C. Plaintiff's Motion to File Additional Brief
On January 13, 2009, plaintiff filed a motion seeking leave to file a second brief in opposition to defendants' motion for summary judgment on the ground that he did not have an adequate opportunity to conduct legal research while he was incarcerated at the Milwaukee County Jail and Dodge Correctional Institution. Plaintiff also asserts that defendants failed to provide him with the text to Civil Local Rule 56.2 (E.D. Wis.), as required by the Local Rules. Defendants oppose plaintiff's motion.
As an initial matter, defendants' motion for summary judgment has been fully briefed since September 17, 2008, and plaintiff does not provide any justification for the delay in seeking to file an additional brief.
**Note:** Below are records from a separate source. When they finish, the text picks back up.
(** X18.  When [json.loads] raises ordinary exceptions only, [main] never
    returns normally: it ends with an ordinary exception of one of its
    steps, with exit code 0 or with exit code 1.  Without a project id it
    exits with code 1 and has sent no request and called no tool; it exits
    with code 0 only if there is a project id and no check has failed, and
    with code 1 only if there is no project id or some check has failed. *)
Theorem main_exit_code (BASE PROJECT_ID : string) (env : Env) (w : World) :
  json_ordinary env ->
  let out := SimulatePipeline.main BASE PROJECT_ID env w in
  exists e,
    snd out = Raise e
    /\ (ordinary e \/ exits 0 e \/ exits 1 e)
    /\ (PROJECT_ID = "" ->
        exits 1 e
        /\ sent (fst out) = sent w
        /\ omap tool_called (trace (fst out)) = omap tool_called (trace w))
    /\ (exits 0 e -> PROJECT_ID <> "" /\ SimulatePipeline.FAIL_COUNT (fst out) = 0%nat)
    /\ (exits 1 e -> PROJECT_ID = "" \/ SimulatePipeline.FAIL_COUNT (fst out) <> 0%nat).
Proof.
  intros Hj out. destruct (String.eqb PROJECT_ID "") eqn:Hp.
  - apply String.eqb_eq in Hp. subst PROJECT_ID out.
    exists (mkExc SystemExit_ (pretty 1)). split; [reflexivity|].
    split; [right; right; reflexivity|].
    split; [intros _; split; [reflexivity|]|].
    { unfold sent. cbn. rewrite !omap_app. cbn. by rewrite !app_nil_r. }
    split; [intros H0; destruct (exits_0_not_1 _ H0 eq_refl) | by left].
  - apply String.eqb_neq in Hp as Hne.
    destruct (main_ends_as_counted BASE PROJECT_ID env w Hj Hp) as (e & He & Hcase).
    exists e. split; [exact He|]. fold out in Hcase.
    split; [tauto|]. split; [done|]. split.
    + intros H0. split; [done|].
      destruct Hcase as [Ho | [[_ Hc] | [H1 _]]];
        [destruct (exits_not_ordinary _ _ H0 Ho) | done | destruct (exits_0_not_1 _ H0 H1)].
    + intros H1. right.
      destruct Hcase as [Ho | [[H0 _] | [_ Hc]]];
        [destruct (exits_not_ordinary _ _ H1 Ho) | destruct (exits_0_not_1 _ H0 H1) | done].
Qed.

Lemma main_exit_code_witness :
  json_ordinary Fixture.env_ok
  /\ exists e,
       snd (SimulatePipeline.main "http://localhost:8080" "proj-1" Fixture.env_ok Fixture.w0)
       = Raise e.
Proof.
  split; [apply json_ordinary_stub|].
  destruct (main_exit_code "http://localhost:8080" "proj-1" Fixture.env_ok Fixture.w0
              (json_ordinary_stub _)) as (e & He & _).
  by exists e.
Defined.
Had plaintiff wanted to present additional legal authorities in opposition to the motion but his incarceration prevented him from conducting the necessary research, he could have filed a motion seeking additional time to respond to defendants' motion prior to actually filing his response. However, plaintiff has already filed his response (and cited legal authority), and defendants have already replied to his response. Moreover, a second brief would not help plaintiff's case. As explained above, defendants are entitled to summary judgment because plaintiff has failed to submit any admissible evidence raising a genuine issue of material fact. It is this failure to produce evidence, not a failure to make legal arguments, that requires the entry of summary judgment. Thus, I find that it would be inefficient and pose an undue burden on defendants to allow plaintiff to file an additional brief.
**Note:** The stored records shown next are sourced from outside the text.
Lemma evalFunction_gjson dot f a final s :
  evalFunction dot "gjson" [f; a] final s
  = bind a (fun pathArg =>
      if negb (is_String pathArg)
      then errorf "gjson requires a string path argument" []
      else
        bind strict (fun isStrict =>
          if negb (gjson.Exists (Get dot (String_ pathArg))) && isStrict
          then errorf "gjson path %q not found in data" [ArgString (String_ pathArg)]
          else ret (Get dot (String_ pathArg)))) s.
Proof. reflexivity. Qed.

(** X7.  Three ways to read a path.  Where the path is found, or the
    option is not mapError, the field chain [{{.a.b}}], the back-quoted
    path [`a.b`] and the call [{{gjson "a.b"}}] evaluate to the same value,
    [dot.Get("a.b")], and leave the state as it was.  The call reads its
    path through a string literal: the precondition is that gjson parses
    the quoted literal to a string with that text. *)
Theorem X7_three_ways_to_read_a_path dot ident quoted quoted' s :
  let path := String.concat "." ident in
  negb (gjson.Exists (Get dot path)) && missingKey_is_error (missingKey (tmpl s))
  = false ->
  is_String (Parse (fmt_q path)) = true ->
  String_ (Parse (fmt_q path)) = path ->
  evalCommand dot (parse.mkCommandNode [parse.FieldNode ident]) gjson.zero s
  = Ret (Get dot path) s
  /\ evalCommand dot
       (parse.mkCommandNode [parse.StringNode quoted (backquote path)]) gjson.zero s
     = Ret (Get dot path) s
  /\ evalCommand dot
       (parse.mkCommandNode [parse.IdentifierNode "gjson";
                             parse.StringNode quoted' path]) gjson.zero s
     = Ret (Get dot path) s.
Proof.
  intros path Hok Hstr Htext. split; [|split].
  - change (evalCommand dot _ gjson.zero s)
      with (evalFieldChain dot dot ident [parse.FieldNode ident] gjson.zero s).
    unfold evalFieldChain, bind, strict. fold path. by rewrite Hok.
  - destruct (backquoted_path_eq dot quoted path [] gjson.zero s) as [-> _].
    by rewrite Hok.
  - rewrite evalCommand_function. cbn [map]. rewrite evalFunction_gjson.
    change (evalArg dot (parse.StringNode quoted' path))
      with (@ret T _ (Parse (fmt_q path))).
    unfold bind, ret, strict. rewrite Hstr, Htext. cbn [negb]. by rewrite Hok.
Qed.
Although plaintiff correctly notes that defendants failed to provide him with a copy of Civil Local Rule 56.2, which specifies this District's requirements regarding the form of summary judgment motions, plaintiff was not prejudiced by this failure because he was not held to the standards set forth in that rule. Specifically, even though plaintiff did not file a specific response to each of defendants' proposed findings of fact, the court still looked at plaintiff's affidavit to determine whether any relevant, material facts were in dispute. Further, defendants did provide plaintiff with the text of Fed.R.Civ.P. 56(e) (f) and inform him that the court would accept defendants' facts as true unless plaintiff contradicted them with his own affidavit or other admissible evidence. (See Docket Entry #21.) Therefore, defendants' failure to serve plaintiff with a copy of Local Rule 56.2 was harmless and does not require that plaintiff be given an opportunity to file a supplemental brief.
III. CONCLUSION
IT IS THEREFORE ORDERED that defendants' motion for summary judgment is GRANTED. IT IS FURTHER ORDERED that plaintiff's motion to file an additional brief is DENIED. FINALLY, IT IS ORDERED that the Clerk of Court enter judgment dismissing plaintiff's claims and this action.